Mammalian protein found in Homo sapiens

Myelin regulatory factor (MRF), Myelin gene regulatory factor, is a protein that in humans is encoded by the MYRF gene.

== Orthologs ==

Myelin regulatory factor is encoded by the Myrf/GM98 gene in mice and by the MYRF gene in humans. The family of MyRF-like-proteins also contains the orthologues pqn-47 from C. elegans and MYRFA from Dictyostelium. All orthologs have a DNA-binding domain of high homology to the Saccharomyces cerevisiae protein Ndt80 (a p53-like transcription factor) and therefore likely act as a transcription factor.

== Function ==

MyRF is a transcription factor that promotes the expression of many genes important in the production of myelin. It is therefore of critical importance in the development and maintenance of myelin sheaths.

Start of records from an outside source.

Lemma length_chunk_aad id j n : length id = 16%nat → length (content_chunk_aad id j n) = 32%nat.
Proof. intros Hid. unfold content_chunk_aad. rewrite !length_app, !length_be_bytes, Hid. reflexivity. Qed.

(** The associated data of a chunk name its object and its index. *)
Lemma chunk_aad_inj id id' j j' n n' :
  length id = 16%nat → length id' = 16%nat → is_u32 j → is_u32 j' →
  content_chunk_aad id j n = content_chunk_aad id' j' n' → id = id' ∧ j = j'.
Proof.
  intros Hid Hid' Hj Hj' Heq. unfold content_chunk_aad in Heq. apply app_inj_len in Heq as [_ Heq]; [|done].
  apply app_inj_len in Heq as [-> Heq]; [|congruence]. apply app_inj_len in Heq as [Heq _]; [|by rewrite !length_be_bytes].
  by apply be_bytes_u32_inj in Heq.
Qed.

Lemma chunk_index_u32 x j : small x → chunk_index x j → is_u32 (Z.of_nat j).
Proof. intros Hsmall [->|Hj]; [by vm_compute|]. unfold small, is_u32, u32_max in *. pose proof chunk_size. nia. Qed.

(** What opens as a chunk of an object is that chunk. *)
Lemma sealed_is_chunk enc uploads id x key nonce j n p :
  written_uploads enc uploads id x → chunk_index x j →
  sealed enc uploads key nonce (content_chunk_aad id (Z.of_nat j) n) p → p = chunk_at x j.
Proof.
  intros [Hmat Hid Hbody Hsmall] Hj Hsealed. remember (content_chunk_aad id (Z.of_nat j) n) as aad eqn:Haad.
  destruct Hsealed as [u Hu|u i Hu Hi].
  - apply (f_equal length) in Haad. rewrite length_chunk_aad, length_header_prefix in Haad by auto. lia.
  - destruct (decide (up_id u = id)) as [E|Hne].
    + rewrite (Hbody _ Hu E) in *. apply chunk_aad_inj in Haad as [_ Heq]; [|by rewrite E|done|by eapply chunk_index_u32..].
      by apply Nat2Z.inj in Heq as ->.
    + unfold content_chunk_aad in Haad. apply app_inj_len in Haad as [_ Haad]; [|done].
      apply app_inj_len in Haad as [Heq _]; [done|]. destruct (Hmat _ Hu). congruence.
Qed.

Lemma chunked_chunk_at cs x j c : chunked cs x → cs !! j = Some c → c = chunk_at x j.
Proof.
  intros Hcs Hc. pose proof (lookup_lt_Some _ _ _ Hc) as Hlt.
  destruct (chunked_lookup _ _ _ _ Hcs Hc) as (Hl & Hle & _). unfold chunk_at.
  pose proof (chunk_window cs x (j * CHUNK) (length c) j 1 Hcs) as Hw.
  rewrite Nat.sub_diag, drop_0, (drop_S _ _ _ Hc), firstn_cons, take_0 in Hw. cbn [concat] in Hw.
  rewrite app_nil_r, take_ge in Hw by lia. rewrite Hw at 1 by lia.
  destruct (decide (length c = CHUNK)) as [->|Hne]; [done|]. rewrite !take_ge; [done|rewrite length_drop; lia..].
Qed.
(* ===== verification/LocalStore.v ===== *)
(** * The local storage engine

    [crates/record-store-storage/src/local_store.rs] and [maintenance.rs]: how an
    upload becomes an object. The payload is staged in a temporary file, a
    publication record is written, the file is renamed into place and its directory
    synced, and only then the catalog commits the version; payloads that a commit
    replaces are removed afterwards, and start-up removes what a crash left behind.

    An operation is a program: a tree of calls to the file system and the catalog,
    each answered before the next is made ([prog]). Programs run interleaved, one
    call at a time, in a pool; any call of the file system may fail; a request may be
    abandoned at any call, which runs its drop guards and may leave that call to be
    performed later ([Cancel]); and the machine may crash at any moment ([Crash]),
    after which the recovery of [open_with_master_key] runs alone. The lock per key
    that the code holds around a commit only removes interleavings and is left out.

    The catalog is that of [Catalog]; a committed transaction is durable. *)

From S2P Require Import Prelude Programs Bytes Text Tables Digest ObjectLock CoreTypes Keys Catalog Commands Listing Auth Names Payload Disk.
Import Programs ObjectLock CoreTypes Keys Catalog Commands Listing StdText Names Payload Disk.

Module LocalStore.

(** ** Paths ([layout.rs]) *)

Inductive path := UploadFile (id : bytes) | PartialRecord (id : bytes) | PublicationFile (id : bytes) | PayloadFile (id : bytes).
#[export] Instance path_eq_dec : EqDecision path.
Proof. solve_decision. Defined.

Definition path_code (p : path) : (bytes + bytes) + (bytes + bytes) :=
  match p with
  | UploadFile id => inl (inl id) | PartialRecord id => inl (inr id)
  | PublicationFile id => inr (inl id) | PayloadFile id => inr (inr id)
  end.
Definition path_decode (s : (bytes + bytes) + (bytes + bytes)) : path :=
  match s with
  | inl (inl id) => UploadFile id | inl (inr id) => PartialRecord id
  | inr (inl id) => PublicationFile id | inr (inr id) => PayloadFile id
  end.
#[export] Instance path_countable : Countable path.
Proof. apply (inj_countable' path_code path_decode). by intros []. Defined.

Definition path_id (p : path) : bytes :=
  match p with UploadFile id | PartialRecord id | PublicationFile id | PayloadFile id => id end.
Definition is_payload (p : path) : bool := match p with PayloadFile _ => true | _ => false end.

(** The temporary directory, and the two levels of shards named by the first bytes
    of the identifier. *)
Inductive directory := TemporaryDirectory | ShardDirectory (prefix : bytes).
#[export] Instance directory_eq_dec : EqDecision directory.
Proof. solve_decision. Defined.
Definition parent (p : path) : directory :=
  match p with PayloadFile id => ShardDirectory (take 2 id) | _ => TemporaryDirectory end.

(** Names [recover_incomplete_uploads] removes; the files of replica transfers are
    not part of this model. *)
Definition is_recognized_upload_name (p : path) : bool :=
  match p with UploadFile _ | PartialRecord _ => true | _ => false end.

Record PublicationRecord := { pr_object_id : bytes; pr_bucket_id : option bytes; pr_key : option bytes }.

(** [serde_json] on publication records. *)
Class PublicationJson := {
  encode_record : PublicationRecord → bytes;
  decode_record : bytes → option PublicationRecord }.
(** The text of an error, of [thiserror]. *)
Class StorageErrorText := { storage_error_text : StorageError → bytes }.

(** ** Calls *)

Inductive removal := Removed | NotFound | NotRemoved.

Inductive call : Type → Type :=
  | CreateNew (p : path) : call (result StorageError ())
  | WriteFile (p : path) (data : bytes) : call (result StorageError ())
  | SyncFile (p : path) : call (result StorageError ())
  | Rename (from to : path) : call (result StorageError ())
  | RemoveFile (p : path) : call removal
  | CreateDirectories (dir : directory) : call (result StorageError ())
  | SyncDirectory (dir : directory) : call (result StorageError ())
  | OpenFile (p : path) : call (result StorageError (option bytes))
  | ReadTemporary : call (result StorageError (list path))
  | ReadPayloads : call (result StorageError (list bytes))
  | Guard (p : path) : call ()
  | Disarm (p : path) : call ()
  | Commit (command : MetadataCommand) : call (result MetadataError MetadataOutcome)
  | GetUpload (upload : bytes) : call (option MultipartUpload)
  | PayloadReferenced (id : bytes) : call bool
  | PendingCleanup (limit : Z) : call (list bytes)
  | Ask {A : Type} (query : Catalog → A) : call A.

The expression of MYRF is specific to mature, myelinating oligodendrocytes in the CNS. It has been shown to be critical for the maintenance of myelin by these cells. Following ablation of MYRF the expression of myelin genes such as PLP1, MBP, MAG and MOG drops rapidly. Therefore, MYRF is a key regulator and likely a direct activator of the expression of these genes.

== Animal models ==

Mice that lose MYRF during adulthood present with a severe demyelination similar to that seen in animal models of multiple sclerosis. This underlines the importance of an active renewal of proteins in the myelin sheath. Further, the activity of MYRF increases during remyelination, suggesting it has a critical role in this process. Animals with repressed Myrf in a proportion of oligodendrocyte precursor cells showed a delayed functional recovery from spinal cord injury.

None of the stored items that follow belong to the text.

(** a refused upload leaves nothing. When the digest the client sent is not that
    of the body, or else the catalog refuses the version, the upload answers with that
    error, and the catalog and every file are what they were. *)
Theorem refused_put_leaves_nothing (w : World) (request : PutObjectRequest) (draws : Draws) (b : Bucket) (written : WrittenPayload)
    (data : bytes) (e : StorageError)
    (Hreq : request_ok (Put_ request draws)) (Hb : get_bucket (put_bucket_id request) (w_catalog w) = Some b)
    (Hdevice : fits_device request draws written data) (Hunused : unused (dr_object_id draws) w)
    (Hrefused : refusal request draws written (w_catalog w) = Some e) :
  ∃ w', run_alone capacity (put encryption request draws) w = (Err e, w') ∧ w_catalog w' = w_catalog w ∧
    ∀ q, lookup_file q w' = lookup_file q w.
Proof.
  unfold refusal in Hrefused. destruct (wrong_digest request written) as [e'|] eqn:Hsum.
  - injection Hrefused as ->. destruct Hreq as (_ & _ & _ & Hid & Hbody), Hdevice as (Hw & Hcap & _), Hunused as (Hup & _).
    unfold run_alone, put. rewrite run_to_call. cbn [perform]. rewrite Hb, Hid. cbn [default from_option].
    rewrite run_to_trying, (items_received _ Hbody), (run_stage _ _ _ _ _ _ _ _ Hw Hcap Hup), digest_checked, Hsum. eexists. split; [reflexivity|].
    split; [done|]. intros q. unfold staged. cbn [drop_guards head default]. apply lookup_restored; [done|].
    intros Hq. rewrite !lookup_put_file. by rewrite !decide_False.
  - destruct (run_put_to_commit _ _ _ _ _ _ Hreq Hb Hdevice Hunused Hsum) as (w1 & Hc1 & Hf1 & Hu1 & Hp1 & Hq1 & Hrun).
    unfold run_alone. rewrite Hrun. rewrite run_to_call. cbn [perform]. rewrite Hc1.
    destruct (commit_one _ (w_catalog w)) as [[o|r] c'] eqn:Hcommit; [discriminate|]. injection Hrefused as <-.
    assert (Hc' : c' = w_catalog w) by (match type of Hcommit with commit_one ?cmd ?c = _ => destruct (commit_one_cases cmd c) as [(?&?&_&?)|[? ?]] end; congruence).
    cbn [decoded mbind result_bind]. unfold discard_published. rewrite !run_to_bind.
    destruct (run_cleanup (PayloadFile (dr_object_id draws)) {| w_catalog := c'; w_disk := w_disk w1 |} []) as (w2 & -> & Hc2 & Hn2 & Hl2).
    rewrite run_to_bind. destruct (run_cleanup (PublicationFile (dr_object_id draws)) w2 []) as (w3 & -> & Hc3 & Hn3 & Hl3).
    exists w3. split; [done|]. split; [by rewrite Hc3, Hc2|]. destruct Hunused as (Hup & Hpart & Hpub & Hpay). intros q.
    destruct (decide (q = PublicationFile (dr_object_id draws))) as [->|H1']; [by rewrite Hn3, Hpub|]. rewrite Hl3 by done.
    destruct (decide (q = PayloadFile (dr_object_id draws))) as [->|H2']; [by rewrite Hn2, Hpay|]. rewrite Hl2 by done.
    destruct (decide (q = UploadFile (dr_object_id draws))) as [->|H3']; [by rewrite Hup|].
    destruct (decide (q = PartialRecord (dr_object_id draws))) as [->|H4']; [by rewrite Hpart|]. by apply Hq1.
Qed.

Context `{!PayloadTheorems.AeadLaws}.
Hypothesis Hcapacity : capacity ≤ u32_max * 65536.
Hypothesis Hencryption : from_option (λ enc, length (key_reference enc) = 16%nat) True encryption.

(** C34: an upload can be read back when no other request runs in between and the device
    does not fail. An upload the catalog accepts answers with its
    metadata and becomes the current object of its key; no temporary file is left;
    a whole read, and a read of any byte range, delivers the bytes of the request, of
    the size and digest the metadata records. *)
Theorem put_get_roundtrip (w : World) (request : PutObjectRequest) (draws : Draws) (b : Bucket) (written : WrittenPayload)
    (data : bytes) (Hinv : Inv (w_catalog w)) (Hreq : request_ok (Put_ request draws)) (Hb : get_bucket (put_bucket_id request) (w_catalog w) = Some b)
    (Hdevice : fits_device request draws written data) (Hunused : unused (dr_object_id draws) w)
    (Hfresh : fresh_payload (w_catalog w) (dr_object_id draws))
    (Haccepted : refusal request draws written (w_catalog w) = None) :
  let m := committed_metadata request (dr_object_id draws) written draws in
  ∃ w' x, run_alone capacity (put encryption request draws) w = (Ok m, w') ∧
    get_object (put_bucket_id request) (put_key request) (w_catalog w') = Some m ∧
    lookup_file (UploadFile (o_id m)) w' = None ∧ lookup_file (PartialRecord (o_id m)) w' = None ∧
    lookup_file (PublicationFile (o_id m)) w' = None ∧
    lookup_file (PayloadFile (o_id m)) w' = Some {| content := data; synced := true |} ∧
    collected (items_of request) = Some x ∧ reads_as encryption (claim_of_object m) data x ∧
    Z.of_nat (length x) = o_size m ∧ checksum_sha256 x = o_checksum m.
Proof.
  intros m. unfold refusal in Haccepted. destruct (wrong_digest request written) eqn:Hsum; [discriminate|].
  destruct (commit_one _ (w_catalog w)) as [[o|] c'] eqn:Hcommit; [|discriminate].
  destruct (run_put_to_commit _ _ _ _ _ _ Hreq Hb Hdevice Hunused Hsum) as (w1 & Hc1 & Hf1 & Hu1 & Hp1 & _ & Hrun).
  destruct (put_commits m _ _ _ _ _ Hinv Hfresh Hcommit) as (cleanup & -> & Hother & Hobj).
  destruct Hreq as (Hdraws & _). destruct Hdevice as (Hw & Hcap & _).
  destruct (write_payload_reads encryption capacity Hcapacity Hencryption _ _ _ _ _ Hw (proj1 Hdraws) Hdraws Hcap)
    as [(x & Hx & Hr & Hl & Hd) _].
  unfold run_alone. rewrite Hrun. rewrite run_to_call. cbn [perform]. rewrite Hc1, Hcommit. fold m.
  cbn [decoded mbind result_bind into_object_commit]. set (w2 := {| w_catalog := c'; w_disk := w_disk w1 |}).
  rewrite run_to_bind. destruct (run_cleanup (PublicationFile (dr_object_id draws)) w2 []) as (w3 & -> & Hc3 & Hn3 & Hl3).
  rewrite run_to_bind. destruct (run_remove_all cleanup w3 []) as (w4 & -> & Ho4 & Hl4). cbn [run_to drop_guards].
  exists w4, x. split; [done|]. split; [unfold get_object; by rewrite Ho4, Hc3|].
  assert (Hq : ∀ q, q ∉ (PayloadFile <$> (o_id <$> cleanup)) → q ≠ PublicationFile (dr_object_id draws) →
                 lookup_file q w4 = lookup_file q w1) by (intros q H1' H2'; by rewrite Hl4, Hl3).
  assert (Hnp : ∀ q, (∀ id, q ≠ PayloadFile id) → q ∉ (PayloadFile <$> (o_id <$> cleanup))).
  { intros q Hne (id & -> & _)%list_elem_of_fmap. by apply (Hne id). }
  split; [by rewrite Hq; [|by apply Hnp|]|]. split; [by rewrite Hq; [|by apply Hnp|]|].
  split; [by rewrite Hl4 by by apply Hnp|]. split; [|done].
  rewrite Hq; [done| |done]. intros (id & [= <-] & Hin)%list_elem_of_fmap. by apply Hother.
Qed.
End Alone.
End StoreTheorems.

(** * Concrete runs of the storage engine

    An upload, a second one that a crash interrupts, and the recovery; the properties
    of [StoreSafety] and [StoreTheorems] at these inputs. *)

Import Programs ObjectLock CoreTypes Keys Catalog Commands Listing CatalogInv Reachable Samples Names Payload PayloadTheorems Disk CatalogPayloads LocalStore StoreRuns StoreContent.

Module StoreSamples.
#[local] Existing Instances ProofBundleSamples.sample_hex sha256_function PayloadSamples.tagging PayloadSamples.tagging_laws PayloadSamples.sample_md5 sample_uuids.

#[local] Instance sample_records : PublicationJson := {|
  encode_record r := pr_object_id r;
  decode_record b := Some {| pr_object_id := b; pr_bucket_id := None; pr_key := None |} |}.
#[local] Instance sample_texts : StorageErrorText := {| storage_error_text _ := str "error" |}.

Myrf has been shown to be significantly downregulated in a mouse model carrying the same mutation in the NPC1 protein that is underlying Niemann-Pick type C1 disease, a neurodegenerative process in which dysmyelination is a main pathogenic factor. Therefore, a disruption of oligodendrocyte formation and myelination may be the root cause of the neurological abnormalities.